| What is required |
Return only the lines running from the first line of the listing through the one with "Module frontend.", unchanged.
━━━━━ Extracted material ━━━━━
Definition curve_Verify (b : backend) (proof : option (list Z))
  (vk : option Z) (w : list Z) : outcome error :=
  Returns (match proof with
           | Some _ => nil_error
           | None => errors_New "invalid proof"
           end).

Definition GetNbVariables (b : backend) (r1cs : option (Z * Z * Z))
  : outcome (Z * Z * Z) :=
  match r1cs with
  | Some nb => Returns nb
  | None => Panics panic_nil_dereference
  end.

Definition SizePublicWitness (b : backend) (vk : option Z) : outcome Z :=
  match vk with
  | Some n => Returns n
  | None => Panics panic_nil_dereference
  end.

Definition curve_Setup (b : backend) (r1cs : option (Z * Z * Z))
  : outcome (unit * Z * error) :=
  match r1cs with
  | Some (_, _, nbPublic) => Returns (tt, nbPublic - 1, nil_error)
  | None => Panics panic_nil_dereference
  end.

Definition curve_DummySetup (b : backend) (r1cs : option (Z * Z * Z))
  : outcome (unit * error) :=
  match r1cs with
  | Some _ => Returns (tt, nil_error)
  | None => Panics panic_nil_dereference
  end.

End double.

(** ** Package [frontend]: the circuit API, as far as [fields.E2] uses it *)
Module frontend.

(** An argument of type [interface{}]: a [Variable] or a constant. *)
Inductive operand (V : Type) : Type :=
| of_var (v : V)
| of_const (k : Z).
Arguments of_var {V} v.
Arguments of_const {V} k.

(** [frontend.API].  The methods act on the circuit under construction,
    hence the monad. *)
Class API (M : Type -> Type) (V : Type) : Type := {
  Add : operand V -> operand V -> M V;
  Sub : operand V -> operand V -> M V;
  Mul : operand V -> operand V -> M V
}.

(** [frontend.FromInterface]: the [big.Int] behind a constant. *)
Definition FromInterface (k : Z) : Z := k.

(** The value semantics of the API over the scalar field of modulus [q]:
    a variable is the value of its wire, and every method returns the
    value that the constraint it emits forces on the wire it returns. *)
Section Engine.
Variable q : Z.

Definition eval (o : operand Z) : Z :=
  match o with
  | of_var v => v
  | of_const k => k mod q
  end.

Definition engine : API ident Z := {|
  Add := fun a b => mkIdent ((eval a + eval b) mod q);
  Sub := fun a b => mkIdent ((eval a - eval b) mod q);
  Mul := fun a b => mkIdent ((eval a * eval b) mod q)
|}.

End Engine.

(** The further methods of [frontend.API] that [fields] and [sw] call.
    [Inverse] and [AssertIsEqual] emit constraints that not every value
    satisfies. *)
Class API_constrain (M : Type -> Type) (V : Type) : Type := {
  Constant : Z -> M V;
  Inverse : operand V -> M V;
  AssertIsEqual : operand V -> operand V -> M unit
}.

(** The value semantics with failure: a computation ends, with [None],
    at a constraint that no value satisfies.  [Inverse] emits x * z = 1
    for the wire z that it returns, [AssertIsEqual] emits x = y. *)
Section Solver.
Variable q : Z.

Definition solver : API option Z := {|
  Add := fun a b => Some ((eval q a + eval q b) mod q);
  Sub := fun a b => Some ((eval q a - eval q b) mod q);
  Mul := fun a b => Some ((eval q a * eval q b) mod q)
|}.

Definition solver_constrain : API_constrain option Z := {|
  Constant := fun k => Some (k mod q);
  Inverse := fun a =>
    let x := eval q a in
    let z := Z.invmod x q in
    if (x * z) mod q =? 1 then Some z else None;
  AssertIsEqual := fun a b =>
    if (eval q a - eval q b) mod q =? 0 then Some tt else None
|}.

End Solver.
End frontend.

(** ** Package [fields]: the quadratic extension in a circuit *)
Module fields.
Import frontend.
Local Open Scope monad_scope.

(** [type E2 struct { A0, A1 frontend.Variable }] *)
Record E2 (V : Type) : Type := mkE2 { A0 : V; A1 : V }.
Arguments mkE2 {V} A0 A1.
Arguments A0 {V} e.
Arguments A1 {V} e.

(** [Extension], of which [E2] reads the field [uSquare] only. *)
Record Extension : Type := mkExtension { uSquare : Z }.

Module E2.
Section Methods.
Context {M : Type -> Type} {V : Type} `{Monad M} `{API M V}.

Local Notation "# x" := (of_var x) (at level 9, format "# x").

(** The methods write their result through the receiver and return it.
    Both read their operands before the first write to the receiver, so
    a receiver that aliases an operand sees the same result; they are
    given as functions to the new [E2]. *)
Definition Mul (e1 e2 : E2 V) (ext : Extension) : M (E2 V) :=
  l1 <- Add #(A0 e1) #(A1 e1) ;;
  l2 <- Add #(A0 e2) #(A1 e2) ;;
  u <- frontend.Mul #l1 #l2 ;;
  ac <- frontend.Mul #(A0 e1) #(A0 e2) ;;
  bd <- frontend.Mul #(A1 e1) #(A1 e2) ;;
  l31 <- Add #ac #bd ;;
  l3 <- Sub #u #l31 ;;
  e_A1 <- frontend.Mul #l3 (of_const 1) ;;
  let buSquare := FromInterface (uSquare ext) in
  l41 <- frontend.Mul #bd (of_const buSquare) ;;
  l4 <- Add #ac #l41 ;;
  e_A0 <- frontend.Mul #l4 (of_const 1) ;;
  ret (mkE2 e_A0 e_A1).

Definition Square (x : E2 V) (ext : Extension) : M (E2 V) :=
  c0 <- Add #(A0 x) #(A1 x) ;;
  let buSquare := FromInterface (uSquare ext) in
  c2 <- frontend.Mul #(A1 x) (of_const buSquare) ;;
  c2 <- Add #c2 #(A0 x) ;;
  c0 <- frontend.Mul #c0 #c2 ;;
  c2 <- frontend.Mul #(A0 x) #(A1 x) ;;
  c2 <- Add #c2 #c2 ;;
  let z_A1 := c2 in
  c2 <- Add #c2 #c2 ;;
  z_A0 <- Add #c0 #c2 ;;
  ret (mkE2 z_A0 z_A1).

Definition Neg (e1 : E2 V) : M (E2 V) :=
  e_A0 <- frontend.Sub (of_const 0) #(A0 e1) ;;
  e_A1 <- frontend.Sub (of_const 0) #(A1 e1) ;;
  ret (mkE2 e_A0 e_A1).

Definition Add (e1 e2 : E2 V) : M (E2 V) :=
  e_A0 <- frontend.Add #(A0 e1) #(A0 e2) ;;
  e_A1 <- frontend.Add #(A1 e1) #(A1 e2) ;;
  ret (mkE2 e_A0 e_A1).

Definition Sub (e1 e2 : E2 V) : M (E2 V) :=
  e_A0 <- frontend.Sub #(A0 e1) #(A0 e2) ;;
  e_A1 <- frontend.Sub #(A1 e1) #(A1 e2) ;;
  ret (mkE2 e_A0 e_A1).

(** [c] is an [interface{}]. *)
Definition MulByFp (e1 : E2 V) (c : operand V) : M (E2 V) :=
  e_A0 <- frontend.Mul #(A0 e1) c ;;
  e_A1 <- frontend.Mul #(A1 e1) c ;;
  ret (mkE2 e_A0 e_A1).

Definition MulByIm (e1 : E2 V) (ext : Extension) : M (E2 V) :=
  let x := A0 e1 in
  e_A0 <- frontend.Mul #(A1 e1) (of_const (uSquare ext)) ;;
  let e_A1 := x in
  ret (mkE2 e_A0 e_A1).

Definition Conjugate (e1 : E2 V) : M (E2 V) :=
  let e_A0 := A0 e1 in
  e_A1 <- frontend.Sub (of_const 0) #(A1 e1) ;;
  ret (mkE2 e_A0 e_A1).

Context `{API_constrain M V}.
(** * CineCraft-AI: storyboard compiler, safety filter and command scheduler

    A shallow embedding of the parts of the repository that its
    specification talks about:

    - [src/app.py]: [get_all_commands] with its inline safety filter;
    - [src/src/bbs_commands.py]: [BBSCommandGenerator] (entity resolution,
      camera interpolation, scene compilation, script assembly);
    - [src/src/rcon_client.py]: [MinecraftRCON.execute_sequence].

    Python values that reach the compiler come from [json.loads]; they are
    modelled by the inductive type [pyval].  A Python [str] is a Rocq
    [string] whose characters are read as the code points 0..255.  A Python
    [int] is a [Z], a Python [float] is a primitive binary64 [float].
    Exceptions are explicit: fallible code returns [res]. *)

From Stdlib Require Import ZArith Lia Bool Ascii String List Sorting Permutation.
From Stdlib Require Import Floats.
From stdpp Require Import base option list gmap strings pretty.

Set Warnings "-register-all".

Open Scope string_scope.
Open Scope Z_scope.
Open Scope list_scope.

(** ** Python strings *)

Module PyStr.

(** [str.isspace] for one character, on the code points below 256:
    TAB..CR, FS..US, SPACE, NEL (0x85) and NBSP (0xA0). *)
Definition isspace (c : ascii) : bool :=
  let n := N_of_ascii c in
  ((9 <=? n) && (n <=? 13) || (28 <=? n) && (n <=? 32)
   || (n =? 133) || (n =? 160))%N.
━━━━━
| Exercise answer |
Definition curve_Verify (b : backend) (proof : option (list Z))
  (vk : option Z) (w : list Z) : outcome error :=
  Returns (match proof with
           | Some _ => nil_error
           | None => errors_New "invalid proof"
           end).

Definition GetNbVariables (b : backend) (r1cs : option (Z * Z * Z))
  : outcome (Z * Z * Z) :=
  match r1cs with
  | Some nb => Returns nb
  | None => Panics panic_nil_dereference
  end.

Definition SizePublicWitness (b : backend) (vk : option Z) : outcome Z :=
  match vk with
  | Some n => Returns n
  | None => Panics panic_nil_dereference
  end.

Definition curve_Setup (b : backend) (r1cs : option (Z * Z * Z))
  : outcome (unit * Z * error) :=
  match r1cs with
  | Some (_, _, nbPublic) => Returns (tt, nbPublic - 1, nil_error)
  | None => Panics panic_nil_dereference
  end.

Definition curve_DummySetup (b : backend) (r1cs : option (Z * Z * Z))
  : outcome (unit * error) :=
  match r1cs with
  | Some _ => Returns (tt, nil_error)
  | None => Panics panic_nil_dereference
  end.

End double.

(** ** Package [frontend]: the circuit API, as far as [fields.E2] uses it *)
Module frontend.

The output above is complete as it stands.